Estimated savings: $420/month → $180/month (57% reduction)

3. Reduce max_tokens

# Default: 4000 tokens
config = TaxiaConfig(llm_max_tokens=2000)  # Reduce by 50%
engine = TaxiaEngine(config=config)

Estimated savings: $420/month → $300/month (28% reduction)

4. Use Demo Mode for Testing

# Free for development/testing
test_engine = TaxiaEngine(demo_mode=True)

# Switch to production only when ready
prod_engine = TaxiaEngine(demo_mode=False)

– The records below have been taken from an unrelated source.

(* ===== verification/AuthSpec.v ===== *)
(** * What the local login promises

    An attacker gets at most ten judged guesses in fifteen minutes, the owner
    is never locked out for longer than that, and who signed up can log in
    with the password given and with no other. *)

From S2P Require Import Prelude Models Database Outbox Text PyJson Regex Url StudioModels LocalAuth.

(** ** One account *)

Section Account.
Context (pbkdf2 : string → string → Z → result exn string) (jwt_encode : json → string)
  (audience : string).
Context (email : string) (u : id) (owner : string).

Abbreviation login_route := (login_route pbkdf2 jwt_encode "local" audience).
Abbreviation verify := (verify_password pbkdf2).

(** [c] is the one credential of the address *)
Definition sole (c : LocalAuthCredential) (s : Studio) : Prop :=
st_credentials s !! u = Some c ∧ cred_email c = lower (strip email) ∧
∀ i x, st_credentials s !! i = Some x → cred_email x = lower (strip email) → i = u.

Lemma rows_singleton {A} (m : gmap id A) (P : id → A → bool) i x :
  m !! i = Some x → P i x = true → (∀ j y, m !! j = Some y → P j y = true → j = i) →
  rows P m = [(i, x)].
Proof.
  intros Hi HP Hone.
  assert (Hnd : NoDup (rows P m)) by (apply NoDup_filter, NoDup_map_to_list).
  assert (Hin : (i, x) ∈ rows P m) by (by apply elem_of_rows).
  assert (Hall : ∀ p, p ∈ rows P m → p = (i, x)).
  { intros [j y] [Hj HPj]%elem_of_rows. pose proof (Hone j y Hj HPj) as ->. congruence. }
  destruct (rows P m) as [|p [|q l]]; [by apply not_elem_of_nil in Hin|by rewrite (Hall p ltac:(left))|].
  apply NoDup_cons in Hnd as [Hp _]. destruct Hp.
  rewrite (Hall p ltac:(left)), (Hall q ltac:(right; left)). left.
Qed.

Lemma sole_rows c s :
  sole c s → rows (λ _ c, String.eqb (cred_email c) (lower (strip email))) (st_credentials s) = [(u, c)].
Proof.
  intros (Hu & He & Hone). apply rows_singleton; [done|by apply String.eqb_eq|].
  intros j y Hj Hy%String.eqb_eq. by eapply Hone.
Qed.

(** the clock is set, and a password is tried *)
Definition at_time (t : time) (s : Studio) : Studio := s <| st_world ::= λ w, w <| w_now := t |> |>.
Definition try_login (a : time * string) (s : Studio) : result exn AuthToken * Studio :=
login_route email a.2 (at_time a.1 s).

(** what an attempt does to the credential *)
Definition tried (t : time) (right : bool) (c : LocalAuthCredential) : LocalAuthCredential :=
if locked t c then c else if right then cleared_login c else failed_login t c.
Definition granted (t : time) (right : bool) (c : LocalAuthCredential) : result exn AuthToken :=
if negb (locked t c) && right
then Ok (token_for jwt_encode audience u (cred_email c) t)
else Raise (HTTPException 401 "invalid email or password").

Lemma tried_email t right c : cred_email (tried t right c) = cred_email c.
Proof. unfold tried, failed_login. repeat case_match; done. Qed.
Lemma tried_hash t right c : cred_password_hash (tried t right c) = cred_password_hash c.
Proof. unfold tried, failed_login. repeat case_match; done. Qed.

Lemma sole_alter c g s :
  sole c s → (∀ x, cred_email (g x) = cred_email x) →
  sole (g c) (s <| st_credentials ::= alter g u |>).
Proof.
  intros (Hu & He & Hone) Hg. split_and!; [by simpl; rewrite lookup_alter_eq, Hu|by rewrite Hg|].
  intros i x. simpl. rewrite lookup_alter. case_decide; [done|]. apply Hone.
Qed.

Lemma run_credential_of c s :
  sole c s → credential_of (lower (strip email)) s = (Ok (Some (u, c)), s).
Proof.
  intros Hs. unfold credential_of. rewrite run_bind. unfold select. simpl.
  by rewrite (sole_rows c s Hs).
Qed.

Lemma run_login t pw right c s :
  sole c s → w_now (st_world s) = t → verify pw (cred_password_hash c) = Ok right →
  ∃ s', login pbkdf2 jwt_encode "local" audience email pw s =
          (if negb (locked t c) && right then Ok (token_for jwt_encode audience u (cred_email c) t)
           else Raise invalid_credentials, s') ∧ sole (tried t right c) s'.
Proof.
  intros Hs <- Hv. unfold login.
  change (negb (String.eqb "local" "local")) with false. cbv iota zeta.
  rewrite (run_bind_ok (on_world now) _ s (w_now (st_world s)) s) by (by destruct s).
  rewrite (run_bind_ok _ _ s _ s (run_credential_of c s Hs)). unfold tried, granted.
  destruct (locked (w_now (st_world s)) c) eqn:Hl; simpl.
  - rewrite run_bind. unfold lift_result. rewrite Hv. by exists s.
  - rewrite run_bind, Hv. simpl. destruct right; simpl.
    + eexists. split; [reflexivity|].
      by apply (sole_alter c cleared_login s Hs).
    + eexists. split; [reflexivity|]. apply (sole_alter c (failed_login _) s Hs).
      intros x. unfold failed_login. by repeat case_match.
Qed.

Lemma run_try t pw right c s :
  sole c s → verify pw (cred_password_hash c) = Ok right →
  ∃ s', try_login (t, pw) s = (granted t right c, s') ∧ sole (tried t right c) s'.
Proof.
  intros Hs Hv. unfold try_login, LocalAuth.login_route. cbn [fst snd].
  destruct (run_login t pw right c (at_time t s) Hs eq_refl Hv) as (s' & Hrun & Hs').
  exists s'. split; [|exact Hs']. rewrite run_bind. simpl. rewrite run_bind. unfold savepoint, catch.
  rewrite run_bind, Hrun. unfold granted. destruct (negb _ && right); reflexivity.
Qed.

(** ** A sequence of attempts *)

Fixpoint try_all (l : list (time * string)) (s : Studio) : Studio :=
match l with [] => s | a :: l => try_all l (try_login a s).2 end.

(** the attempt has a chance: at this time, in this state, the password of the
    owner would be let in *)
Definition is_judged (t : time) (s : Studio) : bool :=
match (try_login (t, owner) s).1 with Ok _ => true | Raise _ => false end.
Fixpoint judged (l : list (time * string)) (s : Studio) : Z :=
match l with
| [] => 0
| a :: l => (if is_judged a.1 s then 1 else 0) + judged l (try_login a s).2
end.

Definition in_window (t0 t : time) : Prop := t0 ≤ t < t0 + seconds LOCKOUT_SECONDS.

(** [j] attempts were judged, and failed, in the window *)
Definition counted (t0 : time) (j : Z) (c : LocalAuthCredential) : Prop :=
j = 0 ∨ 0 < j ≤ MAX_FAILED_ATTEMPTS ∧ j ≤ cred_failed_attempts c ∧
  (∃ last, cred_last_failed_at c = Some last ∧ in_window t0 last) ∧
  (j = MAX_FAILED_ATTEMPTS →
     ∃ lim, cred_locked_until c = Some lim ∧ t0 + seconds LOCKOUT_SECONDS ≤ lim).

Lemma counted_unlocked t0 t j c :
  counted t0 j c → in_window t0 t → locked t c = false → 0 ≤ j < MAX_FAILED_ATTEMPTS.
Proof.
  unfold locked, in_window, counted. intros [->|(Hj & _ & _ & Hlock)] Ht Hl; [done|].
  assert (j ≠ MAX_FAILED_ATTEMPTS); [|lia]. intros Hmax.
  destruct (Hlock Hmax) as (lim & Hu & Hle). rewrite Hu in Hl. apply Z.ltb_ge in Hl. lia.
Qed.

Lemma counted_fails t0 t j c :
  counted t0 j c → in_window t0 t → locked t c = false → 0 ≤ j < MAX_FAILED_ATTEMPTS →
  (j = 0 → 0 ≤ cred_failed_attempts c) → counted t0 (j + 1) (failed_login t c).
Proof.
  intros Hc Ht Hl Hj H0. right. unfold failed_login.
  assert (Hn : j + 1 ≤ (if stale t c then 1 else cred_failed_attempts c + 1)).
  { destruct Hc as [->|(_ & Hn & (last & Hlast & Hw) & _)]; [destruct (stale t c); lia|].
    unfold stale. rewrite Hlast. unfold in_window, FAILURE_WINDOW_SECONDS, LOCKOUT_SECONDS in *.
    destruct (Z.ltb_spec (seconds 900) (t - last)); lia. }
  destruct (Z.leb_spec MAX_FAILED_ATTEMPTS (if stale t c then 1 else cred_failed_attempts c + 1));
    simpl; (split_and!; [lia|lia|exact Hn|by exists t|]).
  - intros _. eexists. split; [done|]. unfold in_window in Ht. lia.
  - intros Hmax. lia.
Qed.

Lemma is_judged_unlocked t c s :
  sole c s → verify owner (cred_password_hash c) = Ok true → is_judged t s = negb (locked t c).
Proof.
  intros Hs Hv. destruct (run_try t owner true c s Hs Hv) as (s' & Hrun & _).
  unfold is_judged. rewrite Hrun. unfold granted. by destruct (locked t c).
Qed.

Lemma judged_bounded t0 l final c s j :
  sole c s → verify owner (cred_password_hash c) = Ok true → counted t0 j c → (j = 0 → 0 ≤ cred_failed_attempts c) →
  Forall (λ a, in_window t0 a.1 ∧ verify a.2 (cred_password_hash c) = Ok false) l →
  in_window t0 final.1 → (∃ right, verify final.2 (cred_password_hash c) = Ok right) →
  j + judged (l ++ [final]) s ≤ Z.max j MAX_FAILED_ATTEMPTS.
Proof.
  revert c s j. induction l as [|[t pw] l IH]; intros c s j Hs Ho Hc H0 Hl Hf [right Hr]; cbn [app judged].
  - rewrite (is_judged_unlocked _ c s Hs Ho). destruct (locked final.1 c) eqn:Hlk; simpl; [lia|].
    pose proof (counted_unlocked _ _ _ _ Hc Hf Hlk). lia.
  - apply Forall_cons in Hl as [[Ht Hv] Hl]. cbn [fst snd] in *.
    rewrite (is_judged_unlocked _ c s Hs Ho).
    destruct (run_try t pw false c s Hs Hv) as (s' & -> & Hs'). cbn [snd]. unfold tried in Hs'. destruct (locked t c) eqn:Hlk; cbn [negb].
    + rewrite Z.add_0_l. apply (IH c s' j); eauto.
    + pose proof (counted_unlocked _ _ _ _ Hc Ht Hlk) as Hj.
      pose proof (counted_fails _ _ _ _ Hc Ht Hlk Hj H0) as Hc'.
      assert (Hh : cred_password_hash (failed_login t c) = cred_password_hash c)
        by (unfold failed_login; by repeat case_match).
      specialize (IH (failed_login t c) s' (j + 1) Hs'). rewrite Hh in IH.
      specialize (IH Ho Hc' ltac:(lia) Hl Hf (ex_intro _ right Hr)). lia.
Qed.

(** the lock, when there is one, ends within fifteen minutes of [t] *)
Definition lock_bounded (t : time) (c : LocalAuthCredential) : Prop :=
∀ lim, cred_locked_until c = Some lim → lim ≤ t + seconds LOCKOUT_SECONDS.

Lemma lock_bounded_tried t0 t right c :
  t0 ≤ t → lock_bounded t0 c → lock_bounded t (tried t right c).
Proof.
  intros Ht Hb lim. unfold tried, failed_login, cleared_login.
  assert (Hold : cred_locked_until c = Some lim → lim ≤ t + seconds LOCKOUT_SECONDS).
  { intros Hu. specialize (Hb lim Hu). lia. }
  repeat case_match; simpl; try exact Hold; try discriminate. intros [= <-]. lia.
Qed.

Lemma lock_bounded_all l c s t0 :
  sole c s → lock_bounded t0 c → (∀ pw, ∃ b, verify pw (cred_password_hash c) = Ok b) →
  ∀ t, Forall (λ a, t0 ≤ a.1) l → StronglySorted Z.le l.*1 → Forall (λ a, a.1 ≤ t) l → t0 ≤ t →
  ∃ c', sole c' (try_all l s) ∧ lock_bounded t c' ∧ cred_password_hash c' = cred_password_hash c ∧
    cred_email c' = cred_email c.
Proof.
  revert c s t0. induction l as [|[t1 pw] l IH]; intros c s t0 Hs Hb Hv t H0 Hsort Ht Hle.
  - exists c. split_and!; [done| |done|done]. intros lim Hu. specialize (Hb lim Hu). lia.
  - apply Forall_cons in H0 as [H01 H0], Ht as [Ht1 Ht]. cbn [fst] in *.
    csimpl in Hsort. apply StronglySorted_inv in Hsort as [Hsort Hfst].
    destruct (Hv pw) as [b Hb']. destruct (run_try t1 pw b c s Hs Hb') as (s' & Hrun & Hs').
    cbn [try_all]. rewrite Hrun. cbn [snd].
    destruct (IH _ s' t1 Hs' (lock_bounded_tried _ _ _ _ H01 Hb)) with (t := t)
      as (c' & H1 & H2 & H3 & H4); [by rewrite tried_hash| |done|done|done|].
    { by rewrite Forall_fmap in Hfst. }
    exists c'. split_and!; [done|done|by rewrite H3, tried_hash|by rewrite H4, tried_email].
Qed.

Lemma owner_enters t pw c s :
  sole c s → verify pw (cred_password_hash c) = Ok true →
  lock_bounded (t - seconds LOCKOUT_SECONDS) c →
  (try_login (t, pw) s).1 = Ok (token_for jwt_encode audience u (cred_email c) t).
Proof.
  intros Hs Hv Hb. destruct (run_try t pw true c s Hs Hv) as (s' & -> & _). cbn [fst].
  unfold granted, locked. destruct (cred_locked_until c) as [lim|] eqn:Hu; [|done].
  specialize (Hb lim Hu). by rewrite (proj2 (Z.ltb_ge t lim)) by lia.
Qed.
End Account.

Estimated savings during development: Unlimited free testing

Performance Metrics

Understanding performance helps you optimize and set expectations.

Response Time Breakdown

Typical Query (Claude 3.5 Sonnet + Qdrant):

Component Breakdown:
├── Vector Search (Qdrant): 50-200ms
├── LLM Processing (Anthropic): 1,500-3,000ms
├── Citation Extraction: 50-100ms
└── Response Formatting: 10-30ms
─────────────────────────────────────
Total: 1.6-3.3 seconds

With Graph-RAG (Neo4j enabled):

Component Breakdown:
├── Vector Search (Qdrant): 50-200ms
├── Graph Query (Neo4j): 100-300ms
├── LLM Processing (Anthropic): 1,500-3,000ms
├── Citation Extraction: 50-100ms
└── Response Formatting: 10-30ms
─────────────────────────────────────
Total: 1.7-3.6 seconds

Performance by Model

Model	Avg Response Time	Throughput (queries/min)	Cost per Query
Claude 3.5 Sonnet	2.5s	24	$0.014
Claude 3 Haiku	1.2s	50	$0.003
GPT-4 Turbo	3.0s	20	$0.08
GPT-3.5 Turbo	1.5s	40	$0.008

Performance Optimization

1. Optimize Qdrant:

# Use HNSW index for faster search
config = TaxiaConfig(
    qdrant_hnsw_ef=128,  # Higher = more accurate but slower
    qdrant_hnsw_m=16     # Higher = more memory but faster
)

Expected improvement: 200ms → 100ms vector search

2. Reduce top_k:

# Retrieve fewer documents
config = TaxiaConfig(top_k=3)  # Instead of default 5

Expected improvement: 2.5s → 2.2s total time

3. Use SSD for Qdrant:

Store Qdrant data on SSD instead of HDD.

Expected improvement: 200ms → 50ms vector search

4. Parallel Processing:

import asyncio

async def batch_answer(questions):
    tasks = [engine.answer_async(q) for q in questions]
    results = await asyncio.gather(*tasks)
    return results

# Process 10 questions in parallel
questions = ["Q1", "Q2", ..., "Q10"]
results = await batch_answer(questions)

Expected improvement: 10 × 2.5s = 25s → 5s (5x faster)

Scalability Benchmarks

Single Instance Performance:

Concurrent Users	Requests/sec	Avg Response Time	Success Rate
10	4 req/s	2.5s	100%
50	18 req/s	2.8s	100%
100	32 req/s	3.1s	99.5%
500	45 req/s	11.2s	95% (queuing)

Recommendations: - <100 users: Single instance sufficient - 100-500 users: 2-3 instances with load balancing - 500+ users: Auto-scaling group (3-10 instances)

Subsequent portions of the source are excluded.